If you’re hungry between meals, eat more at meals. The idea is to be able to go quite a long time between meals without eating (it’s part of keeping insulin low). At first, “enough” might feel like an awful lot, but once your satiety signaling starts to work again, your appetite will probably drop markedly.

Fat stimulates insulin much less than protein does, and protein stimulates it at half the rate carbohydrate does, so it’s a good source of low-insulin calories. Saturated fat will help increase your HDL (and may or may not affect your LDL), and monounsaturated fat will be burned for energy. Butter, tallow, and lard are all about half saturated and half monounsaturated, so they are good fats to cook with.


(Seth S.) #5

Thank you! I’m really looking forward to reaching that point where fat is super filling. Right now I could eat a jar of coconut oil and big pack of bacon and I’d still be hungry. Not that I’ve done that – fatty foods still make me really nauseated. I’ll keep ketoing on though! Hopefully eventually I won’t feel like garbage all the time!


(Brian Chandler) #6

Bingo. 100% in agreement with this. I’d also add that it can take about 3-6 months before you can regularly push yourself on physical activity again, so even if fat adapted, it can take some time for the body to be really efficient at it.


(Seth S.) #7

I guess the question I’m trying to understand now is what “fat adapted” means exactly – Kellie says it takes consistent ketosis to reach that point, but I’m curious – let’s say a person is getting 15% of their calories from (healthy) carbs – that’s too high to be in ketosis, but if, say, 60% of their calories are fat, then isn’t the body fat-adapted after a certain point, since most of its fuel is coming from fat? Apologies for the long hypothetical question. I’m a humanities major (English teacher) trying to understand science for the first time in my 40s! :):grinning:


(Ellie) #8

It is worth trying to change your thinking about carbs.
In terms of insulin response, a ‘healthy’ carb and an ‘unhealthy’ carb will elicit the same insulin response. I guess that if a carb has more fibre then it may slow the response down slightly, but if you are insulin resistant and your body over produces insulin (common if you are over weight), then it will continue to do that.
As far as I understand it (Engineer, not Biologist!) if insulin is present then fat burning is inhibited and therefore you can’t use your body fat even if you have plenty of it.
It is only when there is no insulin that you can access those reserves. Being fat adapted means that that process happens efficiently, so unless there is minimal insulin most of the time, then it won’t ever become efficient.
There are people far more scientific than me on here from a biological perspective, but that is my layman’s view.


(Brian Chandler) #9

Here’s how I’m looking at what you’re saying… .15 * 1600 (assuming break even calories for sedentary here.) = 240g of carbs. That’s way too many carbs to be in a ketogenic state. If you’re not in a ketogenic state, then your body is mostly going to put the fat into reserves or stuff’s going to get gunked up. I’m sure some is processed by the liver, but it’s not it’s main mode if not fat adapted.
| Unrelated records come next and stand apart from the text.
(** On more than one entry, with growing 64-bit cumulative difficulties and
    a target below 2^32 seconds, the variables of [next_difficulty_v4] are
    computed; [weighted_timespans] is at least [minimum_timespan >= 1]. *)
Lemma next_difficulty_v4_vars_Ret NDEBUG median (ts cds : list Z) T :
  length ts = length cds -> (1 < length ts)%nat ->
  Forall is_u64 cds -> increasing cds -> 0 < T < M32 ->
  exists weighted_timespans target total_work,
    next_difficulty_v4_vars NDEBUG median ts cds T
    = Ret (Some (weighted_timespans, target, total_work))
    /\ 1 <= weighted_timespans /\ 0 <= target < M64 /\ 1 <= total_work < M64.
Proof.
  intros Hlen Hn Hr Hinc HT. unfold next_difficulty_v4_vars.
  unfold DIFFICULTY_BLOCKS_COUNT_V12, DIFFICULTY_WINDOW_V2.
  assert (H1 : exists (k : nat),
    (if 70 <? size ts then (resize_to 70 ts, resize_to 70 cds) else (ts, cds))
    = (take k ts, take k cds) /\ (2 <= k)%nat /\ (length (take k ts) <= 70)%nat).
  { destruct (Z.ltb_spec 70 (size ts)) as [Hgt|Hle]; unfold size in *.
    - exists 70%nat. rewrite !resize_to_shrink by (unfold size; lia).
      rewrite length_take. repeat split; lia.
    - exists (length ts). rewrite Hlen at 3. rewrite !take_ge by lia.
      repeat split; lia. }
  destruct H1 as (k1 & -> & Hk1 & Hk1').
  assert (H2 : exists (k : nat),
    v4_shrink median (take k1 ts) (take k1 cds) = Ret (take k ts, take k cds)
    /\ (2 <= k)%nat /\ (length (take k ts) <= 70)%nat).
  { destruct (v4_shrink_cases median (take k1 ts) (take k1 cds)) as [->|[Hge ->]].
    - unfold size. rewrite !length_take. lia.
    - exists k1. repeat split; lia.
    - exists (25 `min` k1)%nat. rewrite !take_take.
      unfold size in Hge. rewrite length_take in *. repeat split; lia. }
  destruct H2 as (k & -> & Hk & Hk'). cbn [mbind outcome_bind].
  clear k1 Hk1 Hk1'.
  set (ts2 := take k ts) in *. set (cds2 := take k cds).
  assert (Hs2 : size ts2 = size cds2)
    by (unfold size; subst ts2 cds2; rewrite !length_take; lia).
  assert (Hn2 : 2 <= size ts2 <= 70)
    by (unfold size; subst ts2; rewrite length_take in *; lia).
  assert (Hinc2 : increasing cds2) by (apply increasing_take, Hinc).
  assert (Hr2 : Forall is_u64 cds2) by (apply Forall_take, Hr).
  clearbody cds2 ts2.
  rewrite <- Hs2, Z.eqb_refl, assert_true. cbn [mbind outcome_bind].
  destruct (Z.leb_spec (size ts2) 1) as [|_]; [lia|].
  destruct (at_index_in_range ts2 0) as (t0 & _ & ->); [lia|].
  cbn [mbind outcome_bind].
  destruct (for_each_Ret (v4_step ts2 (size ts2) T) (seqZ 1 (size ts2 - 1))
              (V4Vars t0 0 0 false 0 0)) as [s ->].
  { intros i s Hi. apply elem_of_seqZ in Hi. apply v4_step_Ret. lia. }
  cbn [mbind outcome_bind].
  destruct (at_index_in_range cds2 (size ts2 - 1)) as (db & Hdb & ->); [lia|].
  destruct (at_index_in_range cds2 0) as (df & Hdf & ->); [lia|].
  cbn [mbind outcome_bind].
  assert (Hwork : df < db)
    by (eapply (Hinc2 (Z.to_nat 0) (Z.to_nat (size ts2 - 1))); eauto; lia).
  assert (Hdb_r : is_u64 db) by (eapply Forall_lookup_1; eauto).
  assert (Hdf_r : is_u64 df) by (eapply Forall_lookup_1; eauto).
  unfold is_u64 in *.
  rewrite (wrap64_small (db - df)) by lia.
  destruct (Z.ltb_spec 0 (db - df)); [|lia].
  rewrite assert_true. cbn [mbind outcome_bind].
  set (n := size ts2) in *.
  assert (Hhalf : 1 <= (n + 1) / 2 <= n - 1) by (Z.div_mod_to_equations; lia).
  rewrite (wrap64_small (T * n)) by nia.
  eexists _, _, _. split; [reflexivity|].
  split; [|split; [|lia]].
  - assert (Hmin : 1 <= T * n / 2) by (apply Z.div_le_lower_bound; nia).
    destruct (Z.ltb_spec (v4_adjust s) (T * n / 2)); lia.
  - pose proof (wrap64_range (99 * wrap64 (wrap64 (n + 1) / 2 * T))) as Hw.
    split; [apply Z.div_pos; lia|].
    apply Z.div_lt_upper_bound; lia.
Qed.
Lemma wire_quiet w dc : forallb quiet w = true -> wire dc w = [].
Proof.
  intros Hq. rewrite <- (app_nil_r w). rewrite wire_quiet_app by assumption. reflexivity.
Qed.

Lemma wire_command_events cmd dc rest :
  wire dc (command_events cmd ++ rest) = (false, cmd) :: wire false rest.
Proof. reflexivity. Qed.

Lemma wire_data_events data dc rest :
  wire dc (data_events data ++ rest) = (true, data) :: wire true rest.
Proof. reflexivity. Qed.

Lemma wire_primary_plane buf : forall dc cmd rest,
  wire dc (primary_plane_events buf ++ command_events cmd ++ rest)
  = map (pair true) (map inverted buf) ++ (false, cmd) :: wire false rest.
Proof.
  induction buf as [| b buf IH]; intros dc cmd rest; [reflexivity |].
  cbn [primary_plane_events flat_map map app].
  rewrite <- app_assoc, wire_data_events. cbn [app]. f_equal. apply IH.
Qed.

Lemma wire_data_run count data w : forall dc cmd rest,
  forallb quiet w = true ->
  wire dc (concat (replicate count (data_events data)) ++ w ++ command_events cmd ++ rest)
  = map (pair true) (replicate count data) ++ (false, cmd) :: wire false rest.
Proof.
  induction count as [| count IH]; intros dc cmd rest Hq;
    [cbn [replicate concat map app]; rewrite wire_quiet_app by assumption; reflexivity |].
  cbn [replicate concat map app].
  rewrite <- app_assoc, wire_data_events. cbn [app]. f_equal. apply IH. assumption.
Qed.

Lemma map_replicate {A B} (f : A -> B) count x :
  map f (replicate count x) = replicate count (f x).
Proof. induction count as [| count IH]; [reflexivity |]. cbn. f_equal. exact IH. Qed.

Lemma payload_data bytes rest :
  payload (map (pair true) bytes ++ rest) = bytes ++ payload rest.
Proof. induction bytes as [| b bytes IH]; [reflexivity |]. cbn. f_equal. exact IH. Qed.

Lemma commands_data bytes rest :
  commands (map (pair true) bytes ++ rest) = commands rest.
Proof. induction bytes as [| b bytes IH]; [reflexivity |]. cbn. exact IH. Qed.
(** * Magic/utils.py: cell instantiation, cell binding and hierarchical placement

    A shallow embedding of [src/Magic/utils.py] (and of the way
    [src/main_RL_placement.py] calls it) together with the properties of the
    orchestration layer: the self-healing retry of [add_cells], the cleaning
    done by [place_circuit] and [instantiate_circuit], the cell cache lookup
    [generate_cell], the path rebinding of [instantiate_devices] and the
    snapshot discipline of [place_circuit_hierachical].

    Python objects live in a store and are passed by reference, the file
    system and the layout-tool session are explicit state, exceptions and
    [sys.exit] are results of a small state-and-error monad.  Every function
    of utils.py records its entry in a trace, next to what it prints and
    what it submits to the tool; calls to [logger] are left out, they change
    nothing of this.

    The first part holds the definitions: data, monad, file system, tool,
    the functions of utils.py, the collaborators modelled from the
    specification, a concrete hierarchy, and the vocabulary of the
    properties.  The second part holds the lemmas and theorems. *)

From Stdlib Require Import ZArith String List Lia Ascii Permutation Sorted.
From stdpp Require Import base gmap strings list fin_maps.

Open Scope Z_scope.
Open Scope string_scope.
Open Scope list_scope.

(** ** Strings and paths *)

Module Path.

Definition starts_with (p s : string) : bool := String.prefix p s.

Definition ends_with (suf s : string) : bool :=
  let n := String.length s in
  let k := String.length suf in
  (k <=? n)%nat && String.eqb (substring (n - k) k s) suf.

(** [os.path.join(a, b)] of posixpath, two arguments. *)
Definition join (a b : string) : string :=
  if starts_with "/" b then b
  else if String.eqb a "" || ends_with "/" a then a +:+ b
  else a +:+ "/" +:+ b.

(** The Tcl pattern [*.mag] of [glob]: the name ends in [.mag]; a name that
    starts with a dot is matched only by a pattern that starts with one. *)
Definition glob_mag (fname : string) : bool :=
  ends_with ".mag" fname && negb (starts_with "." fname).

End Path.

(** ** The object store

    [Circuit], [Device] and [Cell] instances are Python objects: the code
    holds references to them and mutates them in place.  A reference is a
    location of the store. *)

Definition loc := nat.

(** [type(d)]: [SubDevice] exactly, or any other device class. *)
Inductive DeviceClass := Primitive | SubDevice.

(** [type(device.cell)]: [Cell] exactly, or the class of a macro cell (the
    object on which [place_circuit_hierachical] calls
    [_move_cells_to_bound]). *)
Inductive CellClass := ClsCell | ClsMacroCell.

Record Device := mkDevice {
  dev_name : string;
  dev_class : DeviceClass;
  dev_circuit : option loc;     (* the circuit a SubDevice stands for *)
  dev_cell : option loc         (* [None] is Python's [None] *)
}.

(** A circuit; [circ_sub_device = Some d] is a [SubCircuit] instance, whose
    [sub_device] attribute is [d]. [circ_devices] is the dict
    [devices], in insertion order. *)
Record Circuit := mkCircuit {
  circ_name : string;
  circ_devices : list (string * loc);
  circ_sub_device : option loc
}.

Record Cell := mkCell {
  cell_class : CellClass;
  cell_name : string;
  cell_layers : list string;
  cell_path : option string;
  cell_center : Z * Z;
  cell_rotation : Z;
  cell_size : Z * Z;
  cell_children : list loc
}.
(** [evaluate] once its resume has returned. *)
Lemma evaluate_after_resume w (resumed : bool) w0 :
  load_checkpoint (self_ w) = true →
  _resume_from_checkpoint w = Ok resumed w0 →
  evaluate w =
    if resumed then
      match validate_epoch (self_ w0) (ckp_epoch (self_ w0)) (save (self_ w0)) with
      | Ok _ n => Ok tt (validated_world w0 n)
      | Raise e n => Raise e (validated_world w0 n)
      end
    else Ok tt w0.
Proof.
  intros Hload Hr. unfold evaluate, call_hook, validated_world. run.
  rewrite Hload. run. rewrite Hr. destruct resumed; run; [|done].
  by destruct (validate_epoch _ _ _).
Qed.

(** X19.  In evaluation mode [run] only reads and validates: it
    writes no file, and the calls it makes are to the logger, to
    [torch.load] and, at most once, to [validate_epoch]; it never
    prompts, trains, saves or copies.  Without a resume path it logs
    one warning and does nothing else. *)
Theorem evaluation_run_only_loads_and_validates w :
  is_training (self_ w) = false →
  let w' := final_state (run w) in
  fs w' = fs w
  ∧ ∃ evs, trace w' = trace w ++ evs
           ∧ Forall (λ ev, reads ev ∨ ∃ e store, ev = CallValidateEpoch e store) evs
           ∧ (length (validate_calls evs) ≤ 1)%nat
           ∧ (load_checkpoint (self_ w) = false →
                evs = [Log Warning MsgNoCheckpointAssigned] ∧ self_ w' = self_ w).
Proof.
  intros Hval. unfold run. run. rewrite Hval.
  destruct (load_checkpoint (self_ w)) eqn:Hload.
  2:{ unfold evaluate. run. rewrite Hload. cbn. split; [done|].
      eexists. split; [done|]. split; [|split; [cbn; lia|done]].
      repeat constructor. }
  destruct (resume_outline w) as (Hfs & _).
  destruct (resume_reads w) as (evs0 & Htr0 & Hreads).
  pose proof (reads_no_calls _ Hreads) as (_ & Hv0 & _).
  assert (Forall (λ ev, reads ev ∨ ∃ e store, ev = CallValidateEpoch e store) evs0)
    as Hreads' by (eapply Forall_impl; [exact Hreads|]; by left).
  destruct (_resume_from_checkpoint w) as [resumed w0|ex w0] eqn:Hr; cbn in Hfs, Htr0.
  - rewrite (evaluate_after_resume w resumed w0 Hload Hr).
    destruct resumed.
    + assert (∀ r : result (net metric) Q,
                final_state match r with
                            | Ok _ n => Ok tt (validated_world w0 n)
                            | Raise e n => Raise e (validated_world w0 n)
                            end = validated_world w0 (final_state r)) as Hfinal
        by by intros [].
      rewrite Hfinal. cbn. split; [done|].
      exists (evs0 ++ [CallValidateEpoch (ckp_epoch (self_ w0)) (save (self_ w0))]).
      rewrite Htr0, <- app_assoc. split; [done|]. split; [|split; [|done]].
      * apply Forall_app. split; [done|]. apply Forall_singleton. right. eauto.
      * unfold validate_calls in *. rewrite omap_app, Hv0. cbn. lia.
    + cbn. split; [done|]. exists evs0. split; [done|]. split; [done|].
      split; [|done]. rewrite Hv0. cbn. lia.
  - unfold evaluate. run. rewrite Hload. run. rewrite Hr. cbn.
    split; [done|]. exists evs0. split; [done|]. split; [done|].
    split; [|done]. rewrite Hv0. cbn. lia.
Qed.
(** * Bootstrap of the manifest repository (pkg/repository/manifest/repo.go)

    A shallow embedding of [Init], the four constructors [NewRoot],
    [NewIndex], [NewSnapshot], [NewTimestamp] and the three mutators
    [SetVersions], [SetSnapshot], [SetRole], followed by the properties of
    the bootstrap protocol.

    Conventions of the embedding.
    - A Go [map[string]V] is an [option (gmap string V)]: [None] is the nil
      map, [Some m] an allocated one.  The methods test for nil explicitly,
      so the distinction is kept.
    - Go's [uint] is [N]; the code never does arithmetic on it.
    - A method with a pointer receiver that mutates the receiver is a
      function returning the receiver's new value.
    - Go does not fix the order in which [range] visits a map.  The order is
      an oracle [range] of which only one thing is known: it enumerates the
      entries of the map, each once.  Every theorem holds for all oracles.
      The oracle stands for the order of one loop: Go draws the order anew
      at each loop, so a statement about two loops over one map takes an
      oracle for each (see [with_range]).
    - [Init] is split in two: [Init_manifests] is the function up to its
      last line and [Init] adds the call of [batchSaveManifests], so that
      the set of manifests the function builds can be spoken of.
    - What the file calls but does not define (the registry [types], the
      kind constants, [time], [encoding/json], [batchSaveManifests]) is a
      field of the class [World]. *)

From stdpp Require Import base option strings gmap list fin_maps pretty sorting.

Definition error : Type := string.
Definition uint : Type := N.
Definition Duration : Type := Z.
Definition bytes : Type := list Byte.byte.

(** Go map values: nil or allocated. *)
Definition gomap (V : Type) : Type := option (gmap string V).

(** [make(map[string]V)] *)
Definition make {V : Type} : gomap V := Some ∅.

(** The entries a map holds; a nil map reads as empty. *)
Definition entries {V : Type} (m : gomap V) : gmap string V := default ∅ m.

(** Outcome of a function that returns an error or dies on a failed type
    assertion. *)
Inductive outcome (A : Type) : Type :=
  | Done (a : A)
  | Fail (err : error)
  | Panic.
Arguments Done {A} a.
Arguments Fail {A} err.
Arguments Panic {A}.

(** [time.RFC3339] *)
Definition RFC3339 : string := "2006-01-02T15:04:05Z07:00".

(** Modelled from the spec: the registry entry of a manifest kind,
    [{filename, expire, threshold}]; the struct is declared outside this
    file, the three fields are the ones repo.go reads. *)
Record ty : Type := { filename : string; expire : Duration; threshold : uint }.

(** The zero value a Go map yields for a key it does not hold. *)
Definition ty_zero : ty := {| filename := ""; expire := 0%Z; threshold := 0%N |}.

Record SignedBase : Type := {
  Ty : string;
  SpecVersion : string;
  Expires : string;
  Version : uint
}.

Record FileVersion : Type := { FileVersion_Version : uint }.

Record FileHash : Type := { Hashes : gomap string; Length : uint }.

Record Snapshot : Type := {
  Snapshot_SignedBase : SignedBase;
  Snapshot_Meta : gomap FileVersion
}.

Record Timestamp : Type := {
  Timestamp_SignedBase : SignedBase;
  Timestamp_Meta : gomap FileHash
}.

(** Payload types that repo.go only names. *)
Class Payloads : Type := {
  KeyInfo : Type;
  Owner : Type;
  Component : Type
}.

Section Structs.
Context `{Payloads}.

Record Role : Type := {
  URL : string;
  Threshold : uint;
  Keys : gomap KeyInfo
}.

Record Root : Type := {
  Root_SignedBase : SignedBase;
  Roles : gomap Role
}.

Record Index : Type := {
  Index_SignedBase : SignedBase;
  Owners : gomap Owner;
  Components : gomap Component;
  DefaultComponents : option (list string)
}.

(** The interface [ValidManifest], closed over the four payloads that
    repo.go builds. *)
Inductive ValidManifest : Type :=
  | MRoot (r : Root)
  | MIndex (i : Index)
  | MSnapshot (s : Snapshot)
  | MTimestamp (t : Timestamp).

End Structs.

(** What repo.go uses and does not define. *)
Class World `{Payloads} : Type := {
  (** kind constants and the protocol version *)
  ManifestTypeRoot : string;
  ManifestTypeIndex : string;
  ManifestTypeSnapshot : string;
  ManifestTypeTimestamp : string;
  CurrentSpecVersion : string;
  (** the registry [types] *)
  types : gmap string ty;
  (** package time: [t.Add(d)] and [t.Format(layout)] *)
  Time : Type;
  Time_Add : Time → Duration → Time;
  Time_Format : Time → string → string;
  (** [json.Marshal] at a [*Snapshot] *)
  json_Marshal : Snapshot → bytes + error;
  (** the order in which a [range] loop visits a map *)
  range : ∀ V : Type, gmap string V → list (string * V);
  (** the file system and [batchSaveManifests] *)
  FS : Type;
  batchSaveManifests :
    string → gmap string ValidManifest → FS → FS * option error
}.
Arguments range {_ _ V} _.

Section Manifest.
Context `{World}.

(** [types[k]] *)
Definition types_at (k : string) : ty := default ty_zero (types !! k).

(** [m.Base()] *)
Definition Base (m : ValidManifest) : SignedBase :=
  match m with
  | MRoot r => Root_SignedBase r
  | MIndex i => Index_SignedBase i
  | MSnapshot s => Snapshot_SignedBase s
  | MTimestamp t => Timestamp_SignedBase t
  end.

(** Modelled from the spec: the method [Filename] of [SignedBase], declared
    outside this
    file; the spec has canonical filenames registry-defined, the filename of
    a manifest being the registry filename of its kind. *)
Definition SignedBase_Filename (s : SignedBase) : string :=
  filename (types_at (Ty s)).

(** Modelled from the spec: [m.Filename()] of the interface, which every
    payload gets from its embedded [SignedBase]. *)
Definition Filename (m : ValidManifest) : string :=
  SignedBase_Filename (Base m).

Definition NewRoot (initTime : Time) : Root :=
  {| Root_SignedBase :=
       {| Ty := ManifestTypeRoot;
          SpecVersion := CurrentSpecVersion;
          Expires :=
            Time_Format
              (Time_Add initTime (expire (types_at ManifestTypeRoot))) RFC3339;
          Version := 1%N |};
     Roles := make |}.

Definition NewIndex (initTime : Time) : Index :=
  {| Index_SignedBase :=
       {| Ty := ManifestTypeIndex;
          SpecVersion := CurrentSpecVersion;
          Expires :=
            Time_Format
              (Time_Add initTime (expire (types_at ManifestTypeIndex))) RFC3339;
          Version := 1%N |};
     Owners := make;
     Components := make;
     DefaultComponents := Some [] |}.

Definition NewSnapshot (initTime : Time) : Snapshot :=
  {| Snapshot_SignedBase :=
       {| Ty := ManifestTypeSnapshot;
          SpecVersion := CurrentSpecVersion;
          Expires :=
            Time_Format
              (Time_Add initTime (expire (types_at ManifestTypeSnapshot)))
              RFC3339;
          Version := 0%N |};
     Snapshot_Meta := None |}.

Definition NewTimestamp (initTime : Time) : Timestamp :=
  {| Timestamp_SignedBase :=
       {| Ty := ManifestTypeTimestamp;
          SpecVersion := CurrentSpecVersion;
          Expires :=
            Time_Format
              (Time_Add initTime (expire (types_at ManifestTypeTimestamp)))
              RFC3339;
          Version := 1%N |};
     Timestamp_Meta := None |}.

(** One turn of the loop of [SetVersions]: [Meta[m.Filename()] = ...]. *)
Definition SetVersions_step
    (Meta : gmap string FileVersion) (kv : string * ValidManifest)
    : gmap string FileVersion :=
  <[Filename kv.2 := {| FileVersion_Version := Version (Base kv.2) |}]> Meta.

Definition SetVersions
    (manifest : Snapshot) (manifestList : gmap string ValidManifest)
    : Snapshot :=
  let Meta :=
    match Snapshot_Meta manifest with
    | None => ∅
    | Some Meta => Meta
    end in
  {| Snapshot_SignedBase := Snapshot_SignedBase manifest;
     Snapshot_Meta := Some (foldl SetVersions_step Meta (range manifestList)) |}.

Definition SetSnapshot (manifest : Timestamp) (s : Snapshot)
    : Timestamp * option error :=
  match json_Marshal s with
  | inr err => (manifest, Some err)
  | inl bytes =>
      let Meta :=
        match Timestamp_Meta manifest with
        | None => ∅
        | Some Meta => Meta
        end in
      ({| Timestamp_SignedBase := Timestamp_SignedBase manifest;
          Timestamp_Meta :=
            Some (<[SignedBase_Filename (Base (MSnapshot s)) :=
                      {| Hashes := Some {["sha256" := "TODO"]};
                         Length := N.of_nat (length bytes) |}]> Meta) |},
       None)
  end.

Definition SetRole (manifest : Root) (m : ValidManifest) : Root :=
  let Roles0 :=
    match Roles manifest with
    | None => ∅
    | Some Roles0 => Roles0
    end in
  {| Root_SignedBase := Root_SignedBase manifest;
     Roles :=
       Some (<[Ty (Base m) :=
                 {| URL := "/" +:+ Filename m;
                    Threshold := threshold (types_at (Ty (Base m)));
                    Keys := make |}]> Roles0) |}.

(** [fmt.Errorf("manifest '%s' not initialized porperly", ty)] *)
Definition not_initialized (k : string) : error :=
  "manifest '" +:+ k +:+ "' not initialized porperly".

(** The loop [for ty, val := range types] of [Init], over the registry
    entries still to visit.  the type assertion on
    [manifests[ManifestTypeRoot]] panics unless the entry is there and is a
    root. *)
Fixpoint Init_roles
    (todo : list (string * ty)) (manifests : gmap string ValidManifest)
    : outcome (gmap string ValidManifest) :=
  match todo with
  | [] => Done manifests
  | (k, val) :: todo =>
      if decide (filename val = "") then Init_roles todo manifests
      else
        match manifests !! k with
        | Some m =>
            match manifests !! ManifestTypeRoot with
            | Some (MRoot root) =>
                Init_roles todo
                  (<[ManifestTypeRoot := MRoot (SetRole root m)]> manifests)
            | _ => Panic
            end
        | None => Fail (not_initialized k)
        end
  end.

(** [Init] up to its last line: the manifest set handed to
    [batchSaveManifests], or the error returned before. *)
Definition Init_manifests (initTime : Time)
    : outcome (gmap string ValidManifest) :=
  let manifests : gmap string ValidManifest := ∅ in
  let manifests := <[ManifestTypeRoot := MRoot (NewRoot initTime)]> manifests in
  let manifests :=
    <[ManifestTypeIndex := MIndex (NewIndex initTime)]> manifests in
  let manifests :=
    <[ManifestTypeSnapshot :=
        MSnapshot (SetVersions (NewSnapshot initTime) manifests)]> manifests in
  match manifests !! ManifestTypeSnapshot with
  | Some (MSnapshot s) =>
      match SetSnapshot (NewTimestamp initTime) s with
      | (_, Some err) => Fail err
      | (timestamp, None) =>
          let manifests :=
            <[ManifestTypeTimestamp := MTimestamp timestamp]> manifests in
          Init_roles (range types) manifests
      end
  | _ => Panic
  end.

(** [Init]: the file system after the call and what the call returns
    ([Done tt] is the nil error). *)
Definition Init (dst : string) (initTime : Time) (fs : FS)
    : FS * outcome unit :=
  match Init_manifests initTime with
  | Done manifests =>
      match batchSaveManifests dst manifests fs with
      | (fs', None) => (fs', Done tt)
      | (fs', Some err) => (fs', Fail err)
      end
  | Fail err => (fs, Fail err)
  | Panic => (fs, Panic)
  end.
Also, the cells are not going to know what to do with the fat until one is adapted (that’s part of the adapted part; they’re used to using sugars.) So the flow goes like this: starting out, <=20g carbs (past this is person dependent.) That forces the body into a ketogenic state. The liver will start to adapt to the lack of carbs and increased fat to start producing ketones. While the liver is getting better at producing ketones, the cells are adapting to process the ketones. After a long period of time, both liver ketone production and cell ketone use becomes more efficient. At least that’s my understanding (not a scientist.)

I’m unsure if there is an official “fat adapted” metric or definition. I think most people use it simply to mean that they don’t have things like keto-flu and the negative side-effects of adaptation has passed. I’d love to see different terms for different stages to help in conversation. One for when keto-flu and such is gone, but the person is still having lethargy if work hard (so liver and/or cells are not done adapting.) One for full adaptation where the person can do medium intensity work for long periods, like yard work/hiking. Then maybe one for optimum adaptation (meaning the person can regularly handle long periods of strenuous exercise with occasional bouts of high-intensity. - hiking all day and then running in spurts like your hunting game.)


(Brian Chandler) #10

I forgot to add, since you mention 30-40g of carbs, you may be in a ketogenic state, it’s just not very likely in my opine, but could be - you’d have to get some blood ketone measurements to be sure. I aimed for 20g, but occasional 30g was fine starting out. The fat being there isn’t what’s putting you into a ketogenic state, it’s the body not having enough carbs to sustain the small part of the brain that absolutely requires some on top of all the cells in the body that are used to using carbs, so the body switches over to provide the brunt of cells with an alternative energy source (ketones) so that it can send the small amount of carbs to the brain that can’t use the ketones. That’s the mechanism being leveraged.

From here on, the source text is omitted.